Filter out every line below that lacks "procs", and copy the rest.

##### Records for the exercise #####

(** Child [i] is about to call [files.get(block=False)] and the call
    raises [Empty] whatever is queued (the lock is taken, or the pipe has
    not been fed yet): [except Empty: pass] ends the loop of the worker,
    and the names stay where they are.  A child that is inside
    [search_words] or gone is not at the call. *)
Definition miss_step (i : nat) (st : state) : state :=
  match nth_error (procs st) i with
  | Some Idle =>
      mkState (set_proc i Exited (procs st)) (files_queue st) (queue st)
        (collected st) (log st) (taken st)
  | _ => st
  end.

Definition step (fs : filesystem) (kws : list string) (a : actor)
    (st : state) : state :=
  match a with
  | Main => poll st
  | Child i => child_step fs kws i st
  | Miss i => miss_step i st
  end.

(** The loop of a child that runs alone from the head of the queue of
    files and finds at every call of [get] what is queued: its events, the
    files it takes and the files it leaves. *)
Fixpoint drain (fs : filesystem) (kws : list string) (fq : list string)
    : list event * list string * list string :=
  match fq with
  | [] => ([], [], [])
  | f :: fq' =>
      match SearcherBase.search_words fs f kws with
      | (evs, None) =>
          let '(evs', took, rest) := drain fs kws fq' in
          (evs ++ evs', f :: took, rest)
      | (evs, Some err) =>
          (evs ++ [LogError (SearcherBase.worker_error_msg err)], [f], fq')
      end
  end.

Definition run_proc (fs : filesystem) (kws : list string) (p : proc)
    (fq : list string) : list event * list string * list string :=
  match p with
  | Idle => drain fs kws fq
  | Busy todo None =>
      let '(evs, took, rest) := drain fs kws fq in (todo ++ evs, took, rest)
  | Busy todo (Some err) =>
      (todo ++ [LogError (SearcherBase.worker_error_msg err)], [], fq)
  | Exited => ([], [], fq)
  end.

(** The children from index [i] on run to their end, one after the
    other.  This is how a run goes on when its schedule is used up: from
    there on no call of [get] raises [Empty] before the queue is empty.
    A run in which one does so has the [Miss] steps in its schedule: the
    child is then gone when the schedule ends, and has nothing left to do
    here. *)
Fixpoint run_rest (fs : filesystem) (kws : list string) (i : nat)
    (ps : list proc) (st : state) : state :=
  match ps with
  | [] => st
  | p :: ps' =>
      let '(evs, took, rest) := run_proc fs kws p (files_queue st) in
      let (q, lg) := MultiProcess.emit_all evs (queue st) (log st) in
      run_rest fs kws (S i) ps'
        (mkState (set_proc i Exited (procs st)) rest q (collected st) lg
           (taken st ++ map (pair i) took))
  end.

(** The children end, then the last loop empties the queue. *)
Definition finish (fs : filesystem) (kws : list string) (st : state)
    : state :=
  let st' := run_rest fs kws 0 (procs st) st in
  mkState (procs st') (files_queue st') [] (collected st' ++ queue st')
    (log st') (taken st').

Definition run (fs : filesystem) (kws : list string) (sched : schedule)
    (st : state) : state :=
  finish fs kws (fold_left (fun st a => step fs kws a st) sched st).

(** Lines 292-302: [put] is called for every file, then [n_workers]
    children start.  [files_queue] holds the names that were put and not
    yet taken, those in the pipe and those still in the buffer of the
    feeder thread alike; that a child does not see the latter is a [Miss]
    step of the schedule. *)
Definition start (self : searcher) (n_workers : Z) : state :=
  mkState (map (fun _ => Idle) (Py.range n_workers)) (files self) []
    (results self) [] [].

#####

→ Exercise output:
  match nth_error (procs st) i with
      mkState (set_proc i Exited (procs st)) (files_queue st) (queue st)
        (mkState (set_proc i Exited (procs st)) rest q (collected st) lg
  let st' := run_rest fs kws 0 (procs st) st in
  mkState (procs st') (files_queue st') [] (collected st' ++ queue st')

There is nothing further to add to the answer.